TCD researcher awarded €3.9 million for extracellular vesicles cancer research

Posted on: 08 November 2017

Professor Lorraine O’Driscoll at Trinity’s School of Pharmacy & Pharmaceutical Sciences has been awarded almost €4 million Horizon 2020 funding for a programme entitled “Training in Extracellular vesicles for benefit in Health and Disease”.

The programme is in collaboration with European partners at Institut Curie Paris, Utrecht University, Ghent University, Semmelweis University Budapest, Freiburg University, University of Porto, and industry including Lonza, HansaBioMed, Bioinf2Bio, GVS SpA, AJ Innuscreen GmbH, Exosomics Siena SpA, BD Biosciences and Thermo Fisher.
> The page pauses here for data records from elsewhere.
Lemma release_count B sur own D S st k r x : inv B sur own D S st -> S !! k = Some (Some r) -> hideable D own S st k ->
  anchored (delete k S) D own k -> counts st !! _counts r = Some x ->
  let n := _sharedCount x - 1 in
  inv B sur own (zero_set n (_counts r) D) (delete k S) (set_counts st (_counts r) {| _sharedCount := n; _weakCount := _weakCount x |}).
Proof.
  intros H Hk Hh Ha Hx n. set (c := _counts r) in *. set (D' := zero_set n c D).
  destruct (counts_of _ _ _ _ _ _ _ _ H Hk) as (x' & Hx' & Hp & Ho). fold c in Hx', Ho.
  assert (x' = x) as -> by congruence. assert (D' = D \/ D' = {[c]} ∪ D) as HD by (unfold D', zero_set; case_decide; auto).
  assert (D ⊆ D') as Hsub by (destruct HD as [-> | ->]; set_solver).
  assert (c ∉ D) as Hc. { intros Hc. destruct (i_dying _ _ _ _ _ _ H c Hc) as (y & Hy & Hz). assert (y = x) as -> by congruence. lia. }
  assert (n = 0 /\ c ∈ D' \/ 0 < n) as Hn.
  { unfold D', zero_set. case_decide; [left; set_solver|right; unfold n in *; lia]. }
  assert (forall c', alive D' (set_counts st c {| _sharedCount := n; _weakCount := _weakCount x |}) c' <-> alive D st c') as Hal
    by (intros c'; apply (alive_set _ _ _ _ x); [done|done|cbn; split; intros; tauto]).
  pose proof H as H0. destruct H. split; cbn.
  - etrans; [apply delete_subseteq|done].
  - intros c'. rewrite lookup_insert_is_Some. rewrite <- i_dom0. destruct (decide (c = c')) as [->|]; [|tauto]. split; [by eexists|by left].
  - intros j r' Hj. apply lookup_delete_Some in Hj as [_ Hj]. by apply (i_ref0 j).
  - done.
  - intros c' y Hy. destruct (decide (c = c')) as [<-|Hne].
    + rewrite lookup_insert_eq in Hy. injection Hy as <-. cbn. destruct (i_count0 c x Hx) as [E Hb].
      rewrite (refs_delete c S k _ Hk), points_Some, decide_True in E by done. unfold n. lia.
    + rewrite lookup_insert_ne in Hy by done. destruct (i_count0 c' y Hy) as [E Hb]. split; [|done].
      rewrite (refs_delete c' S k _ Hk), points_Some, decide_False in E by done. lia.
  - intros c' y Hy. apply lookup_insert_Some in Hy as [[<- <-]|[_ Hy]]; [by apply (i_weak0 c x)|by apply i_weak0].
  - intros c' y Hy Hl. apply lookup_insert_Some in Hy as [[<- <-]|[Hne Hy]]; [apply (i_held0 c x); auto|].
    apply (i_held0 c' y Hy). destruct Hl as [Hl|Hl]; [by left|]. destruct HD as [E|E]; rewrite E in Hl; [by right|right; set_solver].
  - done.
  - intros c' Hc'. destruct (decide (c = c')) as [<-|Hne].
    + rewrite lookup_insert_eq. eexists. split; [done|]. cbn. destruct Hn as [[? _]|Hn]; [done|].
      exfalso. unfold D', zero_set in Hc'. rewrite decide_False in Hc' by lia. done.
    + rewrite lookup_insert_ne by done. apply i_dying0. destruct HD as [E|E]; rewrite E in Hc'; set_solver.
  - intros o. rewrite i_obj0. split; intros (c' & Hl & E); exists c'; split; try done; by apply Hal.
  - intros c1 c2 o H1 H2. apply i_inj0; by apply Hal.
  - intros o m w i Hob Hd. apply (i_members0 o m w i Hob). intros (c' & Hc' & E). apply Hd. exists c'. set_solver.
  - done.
  - intros j v Hj Hn'. apply (hidden_delete B sur own D D' S st k j v); done.
Qed.

Lemma drop_hidden B sur own D S st k : inv B sur own D S st -> S !! k = None ->
  match k with Var _ => True | Member o _ => dying D own o end -> inv B sur own D S (drop_shared st k).
Proof.
  intros [] Hk Hd. split; cbn; try done.
  - apply map_subseteq_spec. intros j v Hj. rewrite lookup_delete_ne by congruence. by apply (lookup_weaken S).
  - intros o n w i Ho Hnd. rewrite lookup_delete_ne; [by apply (i_members0 o n w)|]. by intros ->.
  - intros o i [v Hv]. apply lookup_delete_Some in Hv as [_ Hv]. apply (i_home0 o i). by exists v.
  - intros j v Hj. apply lookup_delete_Some in Hj as [_ Hj]. by apply (i_hidden0 j v).
Qed.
This H2020 Marie Sk?odowska-Curie Innovation Training Network will train 15 PhD students over its 4-year lifetime and will work on establishing standards and best practice for exosomes and other extracellular vesicles (EVs) research. It will focus on cancer and determining how EVs contribute to cancer metastasis, immune suppression and resistance to anti-cancer drugs, but also how EVs may be used as naturally-occurring drug delivery systems. The hope would be to subsequently make use of this knowledge for societal and economic purposes.

Speaking about the objectives of the programme, Professor O’Driscoll said: “TRAIN-EV’s objective is to develop academic and industry EV leaders for the future through excellent and integrated multi-disciplinary and inter-sectoral training of a critical mass of early-career researchers. The researchers will have outstanding potential in the academic, clinical, and industry/business components of exploiting exosomes and other EVs. They will also perform novel, cutting-edge research and generate new knowledge. This will be achieved by training 15 PhDs in leading universities, clinics and industries offering secondments.”

As well as attending a range of research training courses in the partner universities, clinics and industry, the PhD Fellows will take courses run by the Innovation Academy on how to commercialise research discoveries.

Increasing evidence indicates that substantial “cargos of information” involved in cell-to-cell communication are transported in the bloodstream in exosomes and ectosomes. These membrane-surrounded vesicles released from cells -collectively termed extracellular vesicles or EVs- were originally considered as junk, but are now thought to be mini-maps of their cells of origin. Their contents includes proteins, RNAs and DNA.

Some EVs are released from healthy cells and are associated with a range of physiological functions. In cancer, studies of cell lines, animal models and body fluids (including blood, urine, saliva) from patients and healthy individuals have advocated EVs in a positive light as minimally-invasive diagnostics and predictive biomarkers, based on relative EV quantitative and/or contents.

In parallel, mounting evidence has strongly implicated EVs in causing havoc as a mechanism of cell-to-cell communication, transferring undesirable information in cancer. Examples include passing on drug-resistance characteristics; attracting cancer cells to secondary sites, including the brain, as metastases; helping cancer cells evade the immune system; stimulating recipient cell proliferation, motility, invasion; and inducing neovascularisation and angiogenesis. Recent studies have also suggested EVs having a role as naturally-occurring drug delivery vehicles.